● **Aim of the exercise**
Reproduce exactly the lines of the material beneath, from the line that contains "Definition row_of (r" to the line that contains "let* n := lift (add_u64 start i) in", both included, and no other lines.

● **Provided records**
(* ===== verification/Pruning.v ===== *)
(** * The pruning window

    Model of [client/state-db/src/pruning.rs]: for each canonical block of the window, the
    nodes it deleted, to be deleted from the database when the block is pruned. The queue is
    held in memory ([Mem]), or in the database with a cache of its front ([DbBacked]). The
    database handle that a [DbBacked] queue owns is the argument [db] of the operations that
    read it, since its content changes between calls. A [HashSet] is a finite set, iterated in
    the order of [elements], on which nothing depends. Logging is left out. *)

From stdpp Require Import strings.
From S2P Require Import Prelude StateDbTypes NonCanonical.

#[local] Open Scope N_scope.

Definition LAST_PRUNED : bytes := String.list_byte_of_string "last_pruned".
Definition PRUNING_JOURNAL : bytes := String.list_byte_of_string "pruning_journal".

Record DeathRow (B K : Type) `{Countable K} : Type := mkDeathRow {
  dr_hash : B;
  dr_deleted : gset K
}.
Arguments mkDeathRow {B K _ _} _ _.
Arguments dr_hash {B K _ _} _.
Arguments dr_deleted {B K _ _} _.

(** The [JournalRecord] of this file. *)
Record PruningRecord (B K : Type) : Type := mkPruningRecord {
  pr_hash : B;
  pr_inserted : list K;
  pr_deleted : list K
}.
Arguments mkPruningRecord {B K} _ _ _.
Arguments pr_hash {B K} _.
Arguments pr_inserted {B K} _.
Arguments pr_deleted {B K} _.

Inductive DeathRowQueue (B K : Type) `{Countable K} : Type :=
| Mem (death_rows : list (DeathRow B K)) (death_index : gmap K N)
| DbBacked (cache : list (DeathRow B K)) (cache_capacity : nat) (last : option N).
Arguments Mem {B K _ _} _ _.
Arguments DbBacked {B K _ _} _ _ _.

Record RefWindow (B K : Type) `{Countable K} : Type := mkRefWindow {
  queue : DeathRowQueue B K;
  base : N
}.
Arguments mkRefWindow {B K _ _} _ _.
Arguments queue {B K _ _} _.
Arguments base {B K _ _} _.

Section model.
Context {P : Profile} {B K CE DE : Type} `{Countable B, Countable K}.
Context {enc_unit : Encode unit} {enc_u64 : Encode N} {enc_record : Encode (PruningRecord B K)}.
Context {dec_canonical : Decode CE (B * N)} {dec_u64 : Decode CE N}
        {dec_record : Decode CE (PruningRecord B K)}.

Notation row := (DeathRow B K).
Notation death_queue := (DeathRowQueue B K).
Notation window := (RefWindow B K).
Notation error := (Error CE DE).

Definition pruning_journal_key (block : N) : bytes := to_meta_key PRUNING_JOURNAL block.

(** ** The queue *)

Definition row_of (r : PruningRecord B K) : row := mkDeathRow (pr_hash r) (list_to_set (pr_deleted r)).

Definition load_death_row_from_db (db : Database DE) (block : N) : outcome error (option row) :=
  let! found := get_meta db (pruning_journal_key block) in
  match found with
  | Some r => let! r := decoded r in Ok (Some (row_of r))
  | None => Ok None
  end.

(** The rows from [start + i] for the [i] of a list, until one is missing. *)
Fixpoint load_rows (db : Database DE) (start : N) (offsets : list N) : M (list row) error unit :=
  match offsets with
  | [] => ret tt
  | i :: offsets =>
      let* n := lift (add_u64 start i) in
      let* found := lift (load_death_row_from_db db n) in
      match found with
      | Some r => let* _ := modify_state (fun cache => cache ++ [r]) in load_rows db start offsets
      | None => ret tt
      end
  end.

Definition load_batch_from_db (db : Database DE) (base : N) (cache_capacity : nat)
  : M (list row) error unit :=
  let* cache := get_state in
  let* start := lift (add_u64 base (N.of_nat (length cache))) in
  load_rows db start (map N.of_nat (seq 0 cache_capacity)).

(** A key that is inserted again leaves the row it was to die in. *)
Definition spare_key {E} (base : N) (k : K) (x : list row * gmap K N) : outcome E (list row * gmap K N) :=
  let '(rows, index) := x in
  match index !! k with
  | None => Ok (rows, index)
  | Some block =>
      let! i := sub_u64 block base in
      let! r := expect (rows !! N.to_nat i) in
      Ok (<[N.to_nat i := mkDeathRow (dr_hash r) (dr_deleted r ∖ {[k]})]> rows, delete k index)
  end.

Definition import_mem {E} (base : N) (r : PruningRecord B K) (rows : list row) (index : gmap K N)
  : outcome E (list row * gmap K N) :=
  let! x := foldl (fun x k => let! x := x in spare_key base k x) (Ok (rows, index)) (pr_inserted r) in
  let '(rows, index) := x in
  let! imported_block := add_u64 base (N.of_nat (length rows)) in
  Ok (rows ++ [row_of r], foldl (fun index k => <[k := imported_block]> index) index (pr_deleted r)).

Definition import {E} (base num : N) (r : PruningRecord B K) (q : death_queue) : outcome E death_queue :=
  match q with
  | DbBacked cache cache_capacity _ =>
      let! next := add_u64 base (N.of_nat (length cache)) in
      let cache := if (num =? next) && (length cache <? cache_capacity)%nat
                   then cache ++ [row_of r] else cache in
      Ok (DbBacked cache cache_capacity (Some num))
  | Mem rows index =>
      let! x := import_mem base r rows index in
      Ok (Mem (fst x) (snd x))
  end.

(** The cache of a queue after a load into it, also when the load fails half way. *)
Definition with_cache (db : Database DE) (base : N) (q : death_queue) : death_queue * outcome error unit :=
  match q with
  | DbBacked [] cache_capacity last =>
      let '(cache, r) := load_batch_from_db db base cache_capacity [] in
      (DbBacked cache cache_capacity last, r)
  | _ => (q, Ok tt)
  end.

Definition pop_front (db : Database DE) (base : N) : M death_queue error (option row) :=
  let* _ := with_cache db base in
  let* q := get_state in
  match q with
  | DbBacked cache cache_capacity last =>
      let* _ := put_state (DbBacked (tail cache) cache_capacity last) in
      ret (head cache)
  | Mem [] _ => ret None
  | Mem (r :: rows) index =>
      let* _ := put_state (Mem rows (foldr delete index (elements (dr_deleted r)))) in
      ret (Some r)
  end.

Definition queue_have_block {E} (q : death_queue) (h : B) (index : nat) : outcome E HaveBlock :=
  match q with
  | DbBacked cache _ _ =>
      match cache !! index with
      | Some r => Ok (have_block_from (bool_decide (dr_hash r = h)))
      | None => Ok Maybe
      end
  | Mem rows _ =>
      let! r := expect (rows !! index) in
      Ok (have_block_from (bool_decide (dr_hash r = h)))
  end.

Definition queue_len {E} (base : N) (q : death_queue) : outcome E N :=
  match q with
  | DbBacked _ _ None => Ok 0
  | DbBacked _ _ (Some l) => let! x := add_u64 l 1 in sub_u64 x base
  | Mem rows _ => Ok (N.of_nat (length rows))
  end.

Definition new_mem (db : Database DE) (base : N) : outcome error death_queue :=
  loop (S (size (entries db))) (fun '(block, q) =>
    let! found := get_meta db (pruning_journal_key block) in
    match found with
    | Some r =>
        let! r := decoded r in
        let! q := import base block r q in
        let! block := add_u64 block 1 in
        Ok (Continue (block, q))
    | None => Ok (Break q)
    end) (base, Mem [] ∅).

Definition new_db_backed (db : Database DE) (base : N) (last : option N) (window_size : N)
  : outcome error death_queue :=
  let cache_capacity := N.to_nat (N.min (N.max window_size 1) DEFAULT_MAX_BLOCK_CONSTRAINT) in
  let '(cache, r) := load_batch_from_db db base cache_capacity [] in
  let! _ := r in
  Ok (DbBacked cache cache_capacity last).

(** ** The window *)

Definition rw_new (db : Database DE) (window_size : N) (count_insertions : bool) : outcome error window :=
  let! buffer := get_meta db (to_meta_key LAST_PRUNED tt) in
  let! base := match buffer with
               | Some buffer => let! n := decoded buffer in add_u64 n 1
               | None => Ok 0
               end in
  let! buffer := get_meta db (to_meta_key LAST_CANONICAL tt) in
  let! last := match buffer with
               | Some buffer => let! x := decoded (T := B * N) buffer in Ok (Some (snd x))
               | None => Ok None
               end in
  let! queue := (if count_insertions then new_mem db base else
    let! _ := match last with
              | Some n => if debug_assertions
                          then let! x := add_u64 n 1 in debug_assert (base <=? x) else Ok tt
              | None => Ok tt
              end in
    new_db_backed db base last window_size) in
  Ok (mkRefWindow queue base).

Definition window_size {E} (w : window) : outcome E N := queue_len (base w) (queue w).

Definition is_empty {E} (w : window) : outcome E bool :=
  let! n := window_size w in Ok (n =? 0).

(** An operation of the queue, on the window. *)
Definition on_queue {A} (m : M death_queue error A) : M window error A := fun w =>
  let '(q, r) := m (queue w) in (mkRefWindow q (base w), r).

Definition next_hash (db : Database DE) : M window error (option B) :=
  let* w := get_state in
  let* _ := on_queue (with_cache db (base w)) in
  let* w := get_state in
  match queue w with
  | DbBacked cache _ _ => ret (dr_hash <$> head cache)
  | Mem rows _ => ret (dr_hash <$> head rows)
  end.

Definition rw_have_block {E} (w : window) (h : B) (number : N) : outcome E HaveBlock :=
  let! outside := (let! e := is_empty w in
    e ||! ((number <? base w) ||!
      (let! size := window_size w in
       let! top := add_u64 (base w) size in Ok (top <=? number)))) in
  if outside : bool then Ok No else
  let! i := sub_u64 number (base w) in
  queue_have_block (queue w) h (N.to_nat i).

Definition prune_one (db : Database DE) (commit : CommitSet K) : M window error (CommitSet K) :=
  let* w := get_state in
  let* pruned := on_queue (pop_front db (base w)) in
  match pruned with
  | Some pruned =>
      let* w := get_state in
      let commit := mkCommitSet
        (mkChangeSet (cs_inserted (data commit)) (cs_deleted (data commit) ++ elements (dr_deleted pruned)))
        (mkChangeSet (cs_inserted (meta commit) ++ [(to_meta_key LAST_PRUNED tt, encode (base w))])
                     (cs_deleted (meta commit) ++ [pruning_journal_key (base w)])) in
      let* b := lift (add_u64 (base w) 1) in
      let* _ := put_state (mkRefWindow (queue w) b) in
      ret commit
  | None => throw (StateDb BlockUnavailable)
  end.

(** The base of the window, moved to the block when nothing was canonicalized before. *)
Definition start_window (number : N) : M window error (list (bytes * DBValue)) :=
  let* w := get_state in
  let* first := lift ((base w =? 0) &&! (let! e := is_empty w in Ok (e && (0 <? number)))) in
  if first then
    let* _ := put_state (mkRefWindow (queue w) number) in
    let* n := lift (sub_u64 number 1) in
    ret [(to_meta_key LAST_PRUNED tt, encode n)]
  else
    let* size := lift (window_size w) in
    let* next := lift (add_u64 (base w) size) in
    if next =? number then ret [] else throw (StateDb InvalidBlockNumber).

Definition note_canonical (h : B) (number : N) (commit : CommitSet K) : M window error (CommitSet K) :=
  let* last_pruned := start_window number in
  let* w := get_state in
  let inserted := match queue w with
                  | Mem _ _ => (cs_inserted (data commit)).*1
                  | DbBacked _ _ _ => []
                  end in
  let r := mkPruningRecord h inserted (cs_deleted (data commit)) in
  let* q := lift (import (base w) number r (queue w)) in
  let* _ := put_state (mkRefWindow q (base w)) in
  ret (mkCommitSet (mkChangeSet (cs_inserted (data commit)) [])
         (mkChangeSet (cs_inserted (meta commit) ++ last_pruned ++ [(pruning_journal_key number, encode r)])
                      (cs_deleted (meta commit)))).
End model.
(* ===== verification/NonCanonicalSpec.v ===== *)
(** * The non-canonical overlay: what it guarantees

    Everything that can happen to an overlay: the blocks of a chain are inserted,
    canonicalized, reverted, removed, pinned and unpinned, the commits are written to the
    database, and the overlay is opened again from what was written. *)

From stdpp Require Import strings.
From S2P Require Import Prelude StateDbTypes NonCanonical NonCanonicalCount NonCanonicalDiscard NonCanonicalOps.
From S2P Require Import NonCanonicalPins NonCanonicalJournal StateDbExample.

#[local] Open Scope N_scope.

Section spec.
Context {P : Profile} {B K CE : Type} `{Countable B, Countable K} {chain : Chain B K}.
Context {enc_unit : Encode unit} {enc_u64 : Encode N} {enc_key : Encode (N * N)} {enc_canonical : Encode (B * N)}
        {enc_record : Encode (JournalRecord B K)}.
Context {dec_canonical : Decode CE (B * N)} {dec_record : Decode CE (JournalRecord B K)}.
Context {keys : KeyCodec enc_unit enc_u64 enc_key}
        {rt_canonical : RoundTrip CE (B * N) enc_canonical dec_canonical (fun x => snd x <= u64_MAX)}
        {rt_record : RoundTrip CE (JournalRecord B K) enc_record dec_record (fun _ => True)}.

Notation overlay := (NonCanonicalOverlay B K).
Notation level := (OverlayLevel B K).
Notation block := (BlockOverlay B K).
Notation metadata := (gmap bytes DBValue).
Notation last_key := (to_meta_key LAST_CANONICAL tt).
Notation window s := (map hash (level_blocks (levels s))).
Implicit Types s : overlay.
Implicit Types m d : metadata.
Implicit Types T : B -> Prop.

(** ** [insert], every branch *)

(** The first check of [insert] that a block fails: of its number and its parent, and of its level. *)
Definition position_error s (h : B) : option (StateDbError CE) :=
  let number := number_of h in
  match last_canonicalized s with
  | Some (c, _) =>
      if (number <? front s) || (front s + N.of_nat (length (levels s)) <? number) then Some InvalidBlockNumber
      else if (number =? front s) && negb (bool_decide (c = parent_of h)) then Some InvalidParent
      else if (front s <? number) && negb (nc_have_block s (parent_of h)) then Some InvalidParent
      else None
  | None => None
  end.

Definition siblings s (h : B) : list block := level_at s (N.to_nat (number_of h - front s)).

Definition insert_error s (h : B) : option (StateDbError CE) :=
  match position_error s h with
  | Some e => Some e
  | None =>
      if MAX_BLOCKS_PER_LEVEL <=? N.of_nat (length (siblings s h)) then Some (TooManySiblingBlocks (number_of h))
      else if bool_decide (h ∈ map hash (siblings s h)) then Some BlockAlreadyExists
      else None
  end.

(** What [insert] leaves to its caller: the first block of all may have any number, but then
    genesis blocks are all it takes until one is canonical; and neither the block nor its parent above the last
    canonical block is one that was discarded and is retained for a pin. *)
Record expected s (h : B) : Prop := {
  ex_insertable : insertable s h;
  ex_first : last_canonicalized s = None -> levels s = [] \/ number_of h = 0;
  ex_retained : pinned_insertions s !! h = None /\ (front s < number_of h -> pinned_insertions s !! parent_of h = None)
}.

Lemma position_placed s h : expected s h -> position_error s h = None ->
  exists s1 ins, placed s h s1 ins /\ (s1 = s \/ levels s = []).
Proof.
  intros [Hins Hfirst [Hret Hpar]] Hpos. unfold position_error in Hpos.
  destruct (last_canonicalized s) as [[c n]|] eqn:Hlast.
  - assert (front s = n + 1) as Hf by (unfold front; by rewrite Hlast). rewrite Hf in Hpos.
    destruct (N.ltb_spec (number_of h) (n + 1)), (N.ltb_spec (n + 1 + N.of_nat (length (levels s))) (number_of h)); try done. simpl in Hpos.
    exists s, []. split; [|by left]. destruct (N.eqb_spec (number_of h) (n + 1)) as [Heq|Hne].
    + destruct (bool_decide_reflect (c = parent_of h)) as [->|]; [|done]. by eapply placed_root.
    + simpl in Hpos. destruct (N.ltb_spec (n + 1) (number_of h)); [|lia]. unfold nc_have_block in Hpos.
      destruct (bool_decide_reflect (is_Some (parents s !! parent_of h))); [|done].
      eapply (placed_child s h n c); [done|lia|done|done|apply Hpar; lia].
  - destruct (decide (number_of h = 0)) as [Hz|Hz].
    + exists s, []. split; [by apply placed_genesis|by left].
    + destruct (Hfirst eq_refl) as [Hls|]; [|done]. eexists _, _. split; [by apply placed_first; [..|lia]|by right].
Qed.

● **Solved problem**
Definition row_of (r : PruningRecord B K) : row := mkDeathRow (pr_hash r) (list_to_set (pr_deleted r)).

Definition load_death_row_from_db (db : Database DE) (block : N) : outcome error (option row) :=
  let! found := get_meta db (pruning_journal_key block) in
  match found with
  | Some r => let! r := decoded r in Ok (Some (row_of r))
  | None => Ok None
  end.

(** The rows from [start + i] for the [i] of a list, until one is missing. *)
Fixpoint load_rows (db : Database DE) (start : N) (offsets : list N) : M (list row) error unit :=
  match offsets with
  | [] => ret tt
  | i :: offsets =>
      let* n := lift (add_u64 start i) in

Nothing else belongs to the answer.